▸ Dataset entries:

================================

(** * Job-Hunt: the aggregation, dedup, relevance-filter and enrichment pipeline

    A shallow embedding of [src/job_automator.py] and the properties of its
    pipeline: source adapters with their recency cutoff, the relevance
    filter, the enrichment loop with incremental persistence, and the
    ranked digest.

    Conventions of the embedding.
    - A Python [str] is a [string]; a character stands for a code point
      below 256, and [lower], [isspace] and [split] act on those code points
      as [str.lower], [str.isspace] and [str.split] do.
    - A Python [set] of ids is a [gset string].
    - An exception is a value [Raise e] of the [result] type; a [try] block
      with [except Exception] is a match on it.
    - The outside world (oracle, record store, mail transport, clock,
      [datetime] parsing) is taken as parameters of the functions. *)

From Stdlib Require Import ZArith NArith Ascii String List.
From stdpp Require Import base option list strings gmap sorting.

(** ** Exceptions and results *)

Inductive exn : Set :=
| IndexError
| KeyError
| ValueError
| TransportError.

Inductive result (A : Type) : Type :=
| Ok (a : A)
| Raise (e : exn).
Arguments Ok {A} a.
Arguments Raise {A} e.

#[global] Instance result_ret : MRet result := fun A a => Ok a.
#[global] Instance result_bind : MBind result := fun A B f m =>
  match m with
  | Ok a => f a
  | Raise e => Raise e
  end.

#[global] Instance result_fmap : FMap result := fun A B f m =>
  match m with
  | Ok a => Ok (f a)
  | Raise e => Raise e
  end.

Definition is_Ok {A} (r : result A) : Prop := ∃ a, r = Ok a.

(** ** Python strings *)

Module PyStr.

(** [str.isspace] on one code point below 256. *)
Definition isspace (c : ascii) : bool :=
  let n := N_of_ascii c in
  ((9 <=? n) && (n <=? 13) || (28 <=? n) && (n <=? 32)
   || (n =? 133) || (n =? 160))%N.

(** [str.lower] on one code point below 256. *)
Definition lower_char (c : ascii) : ascii :=
  let n := N_of_ascii c in
  if ((65 <=? n) && (n <=? 90)
      || (192 <=? n) && (n <=? 222) && negb (n =? 215))%N
  then ascii_of_N (n + 32)
  else c.

(** [s.lower()] *)
Fixpoint lower (s : string) : string :=
  match s with
  | EmptyString => EmptyString
  | String c s' => String (lower_char c) (lower s')
  end.

(** [text.startswith(kw)] *)
Fixpoint startswith (kw text : string) : bool :=
  match kw, text with
  | EmptyString, _ => true
  | String _ _, EmptyString => false
  | String a kw', String b text' =>
      if Ascii.eqb a b then startswith kw' text' else false
  end.

(** [kw in text] *)
Fixpoint contains (kw text : string) : bool :=
  startswith kw text ||
  match text with
  | EmptyString => false
  | String _ text' => contains kw text'
  end.

(** Truth value of a string: [bool(s)]. *)
Definition truthy (s : string) : bool :=
  match s with
  | EmptyString => false
  | String _ _ => true
  end.

(** [s.split()]: the maximal runs of non-whitespace code points.  [cur] is
    the word being read. *)
Fixpoint split_from (cur : string) (s : string) : list string :=
  match s with
  | EmptyString => if truthy cur then [cur] else []
  | String c s' =>
      if isspace c
      then (if truthy cur then cur :: split_from EmptyString s'
            else split_from EmptyString s')
      else split_from (cur +:+ String c EmptyString) s'
  end.

Definition split (s : string) : list string := split_from EmptyString s.

(** [s.replace(old, new)] for a one-character [old]. *)
Fixpoint replace_char (old : ascii) (new : string) (s : string) : string :=
  match s with
  | EmptyString => EmptyString
  | String c s' =>
      if Ascii.eqb c old then new +:+ replace_char old new s'
      else String c (replace_char old new s')
  end.

(** [s.replace(old, new)], leftmost non-overlapping occurrences, for a
    non-empty [old]. *)
Fixpoint replace_from (skip : nat) (old new : string) (s : string) : string :=
  match s with
  | EmptyString => EmptyString
  | String c s' =>
      match skip with
      | S k => replace_from k old new s'
      | O =>
          if truthy old && startswith old s
          then new +:+ replace_from (String.length old - 1) old new s'
          else String c (replace_from 0 old new s')
      end
  end.

Definition replace (old new s : string) : string := replace_from 0 old new s.

(** [s[:n]] *)
Definition slice_to (n : nat) (s : string) : string := String.substring 0 n s.

(** [sep.join(parts)] *)
Definition join (sep : string) (parts : list string) : string :=
  String.concat sep parts.

(** [xs[0]] *)
Definition index0 {A} (xs : list A) : result A :=
  match xs with
  | [] => Raise IndexError
  | x :: _ => Ok x
  end.

(** The words "[kw] is a substring of [text]". *)
Definition is_substring (kw text : string) : Prop :=
  ∃ pre post, text = pre +:+ kw +:+ post.

(** The words "[s] contains at least one whitespace-separated word". *)
Fixpoint has_word (s : string) : bool :=
  match s with
  | EmptyString => false
  | String c s' => negb (isspace c) || has_word s'
  end.

End PyStr.

(** ** Data model *)

(** A posting, as every adapter builds it (the eleven keys of the dict). *)
Record Job : Type := mkJob {
  job_id : string;
  title : string;
  company : string;
  location : string;
  remote : bool;
  description : string;
  apply_link : string;
  posted_at : string;
  salary : string;
  tags : string;
  source : string;
}.

(** The candidate profile; an absent key is [None]
    ([profile.get(key, [])] reads it as the empty list). *)
Record Profile : Type := mkProfile {
  target_roles : option (list string);
  skills : option (list string);
  resume_text : string;
}.

Definition get_list (o : option (list string)) : list string := default [] o.

(** ** The relevance filter, lines 196-232 *)

Module Filter.
Import PyStr.

Definition non_us : list string :=
  ["india";"uk";"germany";"france";"canada";"australia";
   "netherlands";"singapore";"brazil";"spain";"italy";"poland";
   "sweden";"norway";"denmark";"finland";"switzerland";"austria";
   "belgium";"portugal";"mexico";"argentina";"colombia";"philippines";
   "pakistan";"bangladesh";"nigeria";"kenya";"south africa";"egypt";
   "dubai";"uae";"london";"berlin";"paris";"toronto";"sydney";"mumbai";
   "bangalore";"delhi";"amsterdam";"remote - uk";"remote - europe";
   "remote - canada";"remote - australia"].

(** [target_roles = [r.lower() for r in profile.get("target_roles", [])]] *)
Definition lowered_roles (profile : Profile) : list string :=
  lower <$> get_list (target_roles profile).

(** [skills = [s.lower() for s in profile.get("skills", [])[:8]]] *)
Definition lowered_skills (profile : Profile) : list string :=
  lower <$> take 8 (get_list (skills profile)).

(** [text = (job["title"] + " " + job["description"]).lower()] *)
Definition job_text (job : Job) : string :=
  lower (title job +:+ " " +:+ description job).

(** [any(role.split()[0] in text for role in target_roles)]: the generator
    is consumed from the left and [any] stops at the first true element, so
    a role is split and indexed only if no earlier role matched. *)
Fixpoint any_role_in (text : string) (roles : list string) : result bool :=
  match roles with
  | [] => Ok false
  | role :: rest =>
      w ← index0 (split role);
      if contains w text then Ok true else any_role_in text rest
  end.

(** [sum(1 for sk in skills if sk in text)] *)
Definition skill_hits (text : string) (skills : list string) : nat :=
  sum_list ((λ _, 1) <$> filter (λ sk, contains sk text = true) skills).

(** Line 204: [jid in already_seen or jid in seen_ids]. *)
Definition is_duplicate (already_seen seen_ids : gset string) (job : Job) : bool :=
  bool_decide (job_id job ∈ already_seen) || bool_decide (job_id job ∈ seen_ids).

(** Line 206: [REMOTE_ONLY and not job.get("remote")]. *)
Definition remote_rejects (REMOTE_ONLY : bool) (job : Job) : bool :=
  REMOTE_ONLY && negb (remote job).

(** Lines 210-219 for a deny-list [deny]:
    [location and any(kw in location for kw in deny)]. *)
Definition geography_rejects_with (deny : list string) (job : Job) : bool :=
  let location := lower (location job) in
  truthy location && existsb (λ kw, contains kw location) deny.

Definition geography_rejects : Job → bool := geography_rejects_with non_us.

(** Lines 223-227: [role_match or skill_match], with threshold [need] on the
    number of skill hits. *)
Definition relevant_with (need : nat) (profile : Profile) (job : Job) : result bool :=
  let text := job_text job in
  role_match ← any_role_in text (lowered_roles profile);
  let skill_match := (need <=? skill_hits text (lowered_skills profile)) in
  Ok (role_match || skill_match).

Definition relevant : Profile → Job → result bool := relevant_with 1.

(** Lines 247-258, the test of the second copy of the loop:
    [not any(kw in location for kw in us_states)]. *)
Definition us_states : list string :=
  ["alabama";"alaska";"arizona";"arkansas";"california";"colorado";
   "connecticut";"delaware";"florida";"georgia";"hawaii";"idaho";"illinois";
   "indiana";"iowa";"kansas";"kentucky";"louisiana";"maine";"maryland";
   "massachusetts";"michigan";"minnesota";"mississippi";"missouri";"montana";
   "nebraska";"nevada";"new hampshire";"new jersey";"new mexico";"new york";
   "north carolina";"north dakota";"ohio";"oklahoma";"oregon";"pennsylvania";
   "rhode island";"south carolina";"south dakota";"tennessee";"texas";"utah";
   "vermont";"virginia";"washington";"west virginia";"wisconsin";"wyoming";
   "nyc";"sf";"la";"chicago";"boston";"seattle";"austin";"denver";"atlanta";
   "miami";"dallas";"houston";"phoenix";"portland";"remote";"anywhere"].

Definition allow_list_rejects (job : Job) : bool :=
  let location := lower (location job) in
  negb (existsb (λ kw, contains kw location) us_states).

(** The state of the loop: [seen_ids] and [filtered]. *)
Definition loop_state : Type := gset string * list Job.

(** [seen_ids.add(jid); filtered.append(job)] *)
Definition accept (st : loop_state) (job : Job) : loop_state :=
  ({[ job_id job ]} ∪ st.1, st.2 ++ [job]).
Definition number (s : jsstring) : option (value * jsstring) :=
  let (neg, s1) := sign s in
  match digits s1 with
  | ([], _) => None
  | (d :: more, s2) =>
      if (d =? 0) && negb (match more with [] => true | _ => false end)
      then None
      else
        match fraction s2 with
        | None => None
        | Some (frac, s3) =>
            match exponent s3 with
            | None => None
            | Some (e, s4) =>
                let m := decimal ((d :: more) ++ frac) in
                Some (Number (if neg then - m else m) (e - len frac), s4)
            end
        end
  end.

Definition keyword (word : jsstring) (v : value) (s : jsstring)
  : option (value * jsstring) :=
  if startsWith word s then Some (v, skipn (length word) s) else None.

Fixpoint parse_value (fuel : nat) (s : jsstring) : option (value * jsstring) :=
  match fuel with
  | O => None
  | S f =>
      match skip_space s with
      | [] => None
      | c :: r =>
          if (c =? 34)%N then
            match string_body r with
            | Some (t, rest) => Some (Str t, rest)
            | None => None
            end
          else if (c =? 91)%N then
            match skip_space r with
            | c2 :: r2 =>
                if (c2 =? 93)%N then Some (Array [], r2)
                else match parse_items f r with
                     | Some (vs, rest) => Some (Array vs, rest)
                     | None => None
                     end
            | [] => None
            end
          else if (c =? 123)%N then
            match skip_space r with
            | c2 :: r2 =>
                if (c2 =? 125)%N then Some (Object [], r2)
                else match parse_members f r with
                     | Some (kvs, rest) => Some (Object kvs, rest)
                     | None => None
                     end
            | [] => None
            end
          else if (c =? 110)%N then keyword (js "null") Null (c :: r)
          else if (c =? 116)%N then keyword (js "true") (Boolean true) (c :: r)
          else if (c =? 102)%N then keyword (js "false") (Boolean false) (c :: r)
          else number (c :: r)
      end
  end
with parse_items (fuel : nat) (s : jsstring) : option (list value * jsstring) :=
  match fuel with
  | O => None
  | S f =>
      match parse_value f s with
      | None => None
      | Some (v, rest) =>
          match skip_space rest with
          | c :: r =>
              if (c =? 44)%N then
                match parse_items f r with
                | Some (vs, rest') => Some (v :: vs, rest')
                | None => None
                end
              else if (c =? 93)%N then Some ([v], r)
              else None
          | [] => None
          end
      end
  end
with parse_members (fuel : nat) (s : jsstring)
  : option (list (jsstring * value) * jsstring) :=
  match fuel with
  | O => None
  | S f =>
      match skip_space s with
      | q :: r0 =>
          if (q =? 34)%N then
            match string_body r0 with
            | None => None
            | Some (k, r1) =>
                match skip_space r1 with
                | colon :: r2 =>
                    if (colon =? 58)%N then
                      match parse_value f r2 with
                      | None => None
                      | Some (v, rest) =>
                          match skip_space rest with
                          | c :: r =>
                              if (c =? 44)%N then
                                match parse_members f r with
                                | Some (kvs, rest') => Some ((k, v) :: kvs, rest')
                                | None => None
                                end
                              else if (c =? 125)%N then Some ([(k, v)], r)
                              else None
                          | [] => None
                          end
                      end
                    else None
                | [] => None
                end
            end
          else None
      | [] => None
      end
  end.

(** [JSON.parse(text)]: one value, with nothing but space around it. *)
Definition json_parse (text : jsstring) : option value :=
  match parse_value (2 * length text + 2) text with
  | Some (v, rest) =>
      match skip_space rest with
      | [] => Some v
      | _ :: _ => None
      end
  | None => None
  end.

(** The browser: a UTF-8 [TextDecoder] and [JSON.parse]. *)
Definition browser : Builtins :=
  {| decoder := utf8;
     decoder_init := utf8_init;
     decode_byte := utf8_step;
     JSON_parse := json_parse |}.

End Engine.

Import Engine.

(* ===================================================================== *)
(** * components/SessionList.tsx *)
(* ===================================================================== *)

Module SessionList.

(** [function truncateTitle(title: string, maxLength: number = 25)] *)
Definition truncateTitle (title : jsstring) (maxLength : option Z) : jsstring :=
  let maxLength := match maxLength with Some n => n | None => 25 end in
  if len title <=? maxLength then title
  else slice title 0 maxLength ++ js "...".

End SessionList.

(* ===================================================================== *)
(** * lib/api.ts: streamMessage *)
(* ===================================================================== *)

Module Api.

(** [interface MultimodalChatRequest]; [use_search] and [stream] are never
    set by [streamMessage]. *)
Record MultimodalChatRequest := {
  message : jsstring;
  session_id : option jsstring;
  image : option jsstring;
  image_format : option jsstring
}.

(** [imageData && imageData.trim()], as a condition *)
Definition image_given (imageData : option jsstring) : bool :=
  match imageData with
  | Some d => truthy d && truthy (trim d)
  | None => false
  end.

(** [(message.trim() || (imageData && imageData.trim())) ? message.trim() : " "] *)
Definition effectiveMessage (message : jsstring) (imageData : option jsstring)
  : jsstring :=
  if truthy (trim message) || image_given imageData
  then trim message
  else js " ".
(** A freshly reset strategy facing a bid of 0 and an ask of 0.05. *)
Definition cheap_ask : Strategy := with_book (reset_state 0) 0 0.05.

(** No time left, home side 40 points ahead, bid 45 and ask 55. *)
Definition strong_lead : Strategy :=
  with_book (set_game (at_time 0) 40 0 40 0 true) 45 55.

(** As [strong_lead], tracking working orders 5 (buy) and 7 (sell). *)
Definition strong_lead_working : Strategy :=
  set_work_ask (set_work_bid strong_lead (Some 5%Z)) (Some 7%Z).

(** A freshly reset strategy facing a bid of 45 and an ask of 55. *)
Definition open_book : Strategy := with_book (reset_state 0) 45 55.

(** A SCORE event 30 units before the end, the home side 5000 behind. *)
Definition deficit_event : GameEvent := plain_event "SCORE" 0 5000 (Some 30).

(** The state in which that event, delivered to [open_book], is evaluated. *)
Definition deficit_state : Strategy :=
  update_scores 0 5000 (infer_time (Some 30) open_book).

(** The dict of one side of the book. *)
Definition side_book (side : Side) (s : Strategy) : Book :=
  match side with BUY => _bids s | SELL => _asks s end.

Definition opposite (side : Side) : Side :=
  match side with BUY => SELL | SELL => BUY end.

(** The test of [_best_bid] and [_best_ask] on one price of a dict. *)
Definition live_level (d : Book) (p : R) : bool :=
  match dict_get d p with
  | Some q => MIN_QTY_LVL <=? q
  | None => false
  end.

(** [ascending l]: every element is at most every later one. *)
Fixpoint ascending (l : list R) : Prop :=
  match l with
  | [] => True
  | x :: l' => (forall y, In y l' -> x <= y) /\ ascending l'
  end.

(** The snapshot entries that end up at price [p]: enough quantity, and a
    price that clamps to [p]. *)
Definition snapshot_hit (p : R) (pq : R * R) : bool :=
  (MIN_QTY_LVL <=? snd pq) && Reqb (_clamp_price (fst pq)) p.

(** ** The platform driving the callbacks *)

(** One call of a callback, with its arguments. *)
Inductive Event : Type :=
| TradeUpdate (ticker : Ticker) (side : Side) (quantity price : R)
| OrderbookUpdate (ticker : Ticker) (side : Side) (quantity price : R)
| AccountUpdate (ticker : Ticker) (side : Side) (price quantity capital_remaining : R)
| GameEventUpdate (e : GameEvent)
| OrderbookSnapshot (ticker : Ticker) (bids asks : list (R * R)).

(** An event together with the clock reading and the platform's answer to a
    resting placement during its callback. *)
Record Delivery : Type := mkDelivery {
  clock : R;
  answer : Side -> R -> R -> Reply;
  event : Event
}.

Definition deliver (d : Delivery) (s : Strategy) : Outcome :=
  match event d with
  | TradeUpdate tk sd q p => on_trade_update tk sd q p s
  | OrderbookUpdate tk sd q p => on_orderbook_update (clock d) (answer d) tk sd q p s
  | AccountUpdate tk sd p q c => on_account_update tk sd p q c s
  | GameEventUpdate e => on_game_event_update (clock d) (answer d) e s
  | OrderbookSnapshot tk bids asks =>
      on_orderbook_snapshot (clock d) (answer d) tk bids asks s
  end.

(** The callbacks run one after the other, each to its end; the platform
    goes on calling on the same object after a callback has raised (a
    platform that stops at the first exception reaches a subset of these
    states). *)
Fixpoint run (ds : list Delivery) (s : Strategy) : Strategy * list Command :=
  match ds with
  | [] => (s, [])
  | d :: ds' =>
      let '(s1, c1) := effects (deliver d s) in
      let '(s2, c2) := run ds' s1 in
      (s2, c1 ++ c2)
  end.

(** A side of the book as the callbacks keep it: no price twice, every price
    within [0, 100], every quantity positive. *)
Definition side_ok (d : Book) : Prop :=
  NoDup (keys d) /\ Forall (fun kv => 0 <= fst kv <= 100 /\ 0 < snd kv) d.

Definition state_ok (s : Strategy) : Prop :=
  side_ok (_bids s) /\ side_ok (_asks s) /\
  t s <= GAME_LEN2 + 1 /\ lead s = IZR (home s - away s).

(** The commands of a list that place an order. *)
Definition orders (cs : list Command) : list Command :=
  filter (fun c => negb (is_cancel c)) cs.

(** Long 10 with 30 units left, bid 99.5 and ask 100. *)
Definition closing_long : Strategy :=
  with_book (set_account (at_time 30) 100000 10) 99.5 100.


(** * Verification *)

(** ** Boolean comparisons *)

Lemma Rleb_true x y : (x <=? y) = true <-> x <= y.
Proof. unfold Rleb; destruct (Rle_dec x y); split; intros; try easy. Qed.

Lemma Rleb_false x y : (x <=? y) = false <-> y < x.
Proof.
  unfold Rleb; destruct (Rle_dec x y); split; intros; try easy; lra.
Qed.

Lemma Rltb_true x y : (x <? y) = true <-> x < y.
Proof. unfold Rltb; destruct (Rlt_dec x y); split; intros; try easy. Qed.

Lemma Rltb_false x y : (x <? y) = false <-> y <= x.
Proof.
  unfold Rltb; destruct (Rlt_dec x y); split; intros; try easy; lra.
Qed.

Lemma Reqb_true x y : Reqb x y = true <-> x = y.
Proof. unfold Reqb; destruct (Req_dec_T x y); split; intros; try easy. Qed.

Lemma Reqb_false x y : Reqb x y = false <-> x <> y.
Proof. unfold Reqb; destruct (Req_dec_T x y); split; intros; try easy. Qed.

(** Turn every boolean comparison among the hypotheses into its proposition. *)
Ltac reflect_cmp :=
  repeat match goal with
    | H : (_ <=? _) = true |- _ => apply Rleb_true in H
    | H : (_ <=? _) = false |- _ => apply Rleb_false in H
    | H : (_ <? _) = true |- _ => apply Rltb_true in H
    | H : (_ <? _) = false |- _ => apply Rltb_false in H
    | H : (_ && _) = true |- _ => apply andb_true_iff in H; destruct H
    | H : (_ || _) = false |- _ => apply orb_false_iff in H; destruct H
    end.

(** Decide a boolean comparison between concrete or bounded reals. *)
Ltac cmp_true := first [ apply Rleb_true | apply Rltb_true ]; try lra.
Ltac cmp_false := first [ apply Rleb_false | apply Rltb_false ]; try lra.

(** ** The hyperbolic tangent schedule *)

Lemma tanh_exp x : tanh x = 1 - 2 / (exp (2 * x) + 1).
Proof.
  unfold tanh, sinh, cosh.
  replace (2 * x) with (x + x) by lra.
  rewrite exp_plus, exp_Ropp.
  pose proof (exp_pos x) as Hx.
  field. split; nra.
Qed.

Lemma tanh_lt_1 x : tanh x < 1.
Proof.
  rewrite tanh_exp.
  pose proof (exp_pos (2 * x)) as Hx.
  assert (0 < 2 / (exp (2 * x) + 1)) by (apply Rdiv_lt_0_compat; lra).
  lra.
Qed.

Lemma tanh_0 : tanh 0 = 0.
Proof. rewrite tanh_exp, Rmult_0_r, exp_0. lra. Qed.

Lemma tanh_le x y : x <= y -> tanh x <= tanh y.
Proof.
  intros Hxy. rewrite !tanh_exp.
  pose proof (exp_pos (2 * x)) as Hx.
  assert (Hexp : exp (2 * x) <= exp (2 * y)).
  { destruct Hxy as [Hlt | ->]; [left; apply exp_increasing; lra | right; reflexivity]. }
  assert (/ (exp (2 * y) + 1) <= / (exp (2 * x) + 1)).
  { apply Rinv_le_contravar; lra. }
  unfold Rdiv. lra.
Qed.

Lemma tanh_nonneg x : 0 <= x -> 0 <= tanh x.
Proof. intros Hx. rewrite <- tanh_0. now apply tanh_le. Qed.

(** The late-game schedule [1 - tanh(max(t, 0) / h)] lies in (0, 1]. *)
Lemma schedule_bounds x h : 0 < h -> 0 < 1 - tanh (Rmax x 0 / h) <= 1.
Proof.
  intros Hh. split.
  - pose proof (tanh_lt_1 (Rmax x 0 / h)). lra.
  - assert (0 <= tanh (Rmax x 0 / h)); [| lra].
    apply tanh_nonneg. apply Rmult_le_pos.
    + apply Rmax_r.
    + left. now apply Rinv_0_lt_compat.
Qed.

Lemma schedule_mono x y h :
  0 < h -> x <= y -> 1 - tanh (Rmax y 0 / h) <= 1 - tanh (Rmax x 0 / h).
Proof.
  intros Hh Hxy.
  assert (tanh (Rmax x 0 / h) <= tanh (Rmax y 0 / h)); [| lra].
  apply tanh_le. apply Rmult_le_compat_r.
  - left. now apply Rinv_0_lt_compat.
  - apply Rle_max_compat_r. exact Hxy.
Qed.

(** ** The logistic function *)

Lemma sigmoid_bounds x : 0 < sigmoid_value x < 1.
Proof.
  unfold sigmoid_value. pose proof (exp_pos (- x)) as H.
  split.
  - apply Rdiv_lt_0_compat; lra.
  - apply Rmult_lt_reg_r with (1 + exp (- x)); [lra |].
    unfold Rdiv. rewrite Rmult_assoc, Rinv_l by lra. lra.
Qed.

Lemma sigmoid_le x y : x <= y -> sigmoid_value x <= sigmoid_value y.
Proof.
  intros Hxy. unfold sigmoid_value.
  pose proof (exp_pos (- y)) as Hy.
  assert (exp (- y) <= exp (- x)).
  { destruct Hxy as [Hlt | ->]; [left; apply exp_increasing; lra | right; reflexivity]. }
  unfold Rdiv. rewrite !Rmult_1_l.
  apply Rinv_le_contravar; lra.
Qed.

(** ** Fair value *)

Lemma time_scale_pos x : 0 < 1 / sqrt (Rmax x 0 / 60 + 1).
Proof.
  apply Rdiv_lt_0_compat; [lra |].
  apply sqrt_lt_R0. pose proof (Rmax_r x 0). lra.
Qed.

Lemma win_prob_bounds s : 0.01 <= win_prob_value s <= 0.99.
Proof.
  unfold win_prob_value. cbv zeta. split.
  - apply Rmax_l.
  - apply Rmax_lub; [lra | apply Rmin_l].
Qed.

Lemma fair_bounds s : 1 <= fair_value s <= 99.
Proof. unfold fair_value. pose proof (win_prob_bounds s). lra. Qed.

Lemma win_prob_mono s1 s2 :
  t s1 = t s2 -> lead s1 <= lead s2 -> momentum s1 <= momentum s2 ->
  win_prob_value s1 <= win_prob_value s2.
Proof.
  intros Ht Hl Hm. unfold win_prob_value. cbv zeta. rewrite Ht.
  pose proof (time_scale_pos (t s2)) as Hsc.
  pose proof (schedule_bounds (t s2) 600 ltac:(lra)) as [Hlo _].
  set (sc := 1 / sqrt (Rmax (t s2) 0 / 60 + 1)) in *.
  set (boost := 1 + (1 - tanh (Rmax (t s2) 0 / 600))).
  assert (Hboost : 0 < boost) by (unfold boost; lra).
  apply Rle_max_compat_l. apply Rle_min_compat_l. apply sigmoid_le.
  assert (lead s1 * sc <= lead s2 * sc) by (apply Rmult_le_compat_r; lra).
  assert (momentum s1 * boost <= momentum s2 * boost)
    by (apply Rmult_le_compat_r; lra).
  lra.
Qed.

Lemma logit_mono s1 s2 :
  t s1 = t s2 -> lead s1 <= lead s2 -> momentum s1 <= momentum s2 ->
  logit s1 <= logit s2.
Proof.
  intros Ht Hl Hm. unfold logit. cbv zeta. rewrite Ht.
  pose proof (time_scale_pos (t s2)) as Hsc.
  pose proof (schedule_bounds (t s2) 600 ltac:(lra)) as [Hlo _].
  set (sc := 1 / sqrt (Rmax (t s2) 0 / 60 + 1)) in *.
  set (boost := 1 + (1 - tanh (Rmax (t s2) 0 / 600))).
  assert (Hboost : 0 < boost) by (unfold boost; lra).
  assert (lead s1 * sc <= lead s2 * sc) by (apply Rmult_le_compat_r; lra).
  assert (momentum s1 * boost <= momentum s2 * boost)
    by (apply Rmult_le_compat_r; lra).
  lra.
Qed.
#[global] Instance talks_preorder P : PreOrder (talks P).
Proof.
  split.
  - intros w. split; [apply same_globals_refl|]. split; [done|].
    exists []. by rewrite app_nil_r.
  - intros w1 w2 w3 (Hg1 & Ho1 & n1 & Hs1 & HP1) (Hg2 & Ho2 & n2 & Hs2 & HP2).
    split; [by eapply same_globals_trans|]. split; [by etrans|].
    exists (n1 ++ n2). split; [by rewrite Hs2, Hs1, app_assoc|].
    by apply Forall_app.
Qed.

Lemma effect_talks P new w w' : effect new w w' → Forall P new → talks P w w'.
Proof. intros (? & _ & ? & ?) ?. split; [done|]. split; [done|]. by exists new. Qed.

Lemma talks_globals P w w' : talks P w w' → same_globals w w'.
Proof. by intros [? _]. Qed.

Lemma talks_line P line w : talks P w (with_line line w).
Proof. eapply effect_talks; [apply quiet_line | done]. Qed.

Lemma talks_request P r w : P r → talks P w (with_request r w).
Proof. intros. eapply effect_talks; [apply effect_request | by constructor]. Qed.

Lemma talks_uuid P w : talks P w (with_uuid w).
Proof.
  split; [by repeat split|]. split; [done|].
  exists []. simpl. by rewrite app_nil_r.
Qed.


Lemma quiet_if_line (cond : bool) line w w' :
  quiet w w' → quiet w (if cond then with_line line w' else w').
Proof.
  intros H. destruct cond; [|done]. etrans; [exact H | apply quiet_line].
Qed.

Lemma quiet_then_line line w w' : quiet w w' → quiet w (with_line line w').
Proof. intros H. etrans; [exact H | apply quiet_line]. Qed.

(** Worlds reached by printing only. *)
Ltac quiet_world :=
  repeat first [ apply quiet_if_line | apply quiet_then_line ]; reflexivity.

================================

▸ WHAT TO PRODUCE: Restate word for word the entries above, starting at the line with "Definition open_book : Strategy" and ending at the line with "Definition deficit_state : Strategy", inclusive, and no others.

▸ RESPONSE AREA:
Definition open_book : Strategy := with_book (reset_state 0) 45 55.

(** A SCORE event 30 units before the end, the home side 5000 behind. *)
Definition deficit_event : GameEvent := plain_event "SCORE" 0 5000 (Some 30).

(** The state in which that event, delivered to [open_book], is evaluated. *)
Definition deficit_state : Strategy :=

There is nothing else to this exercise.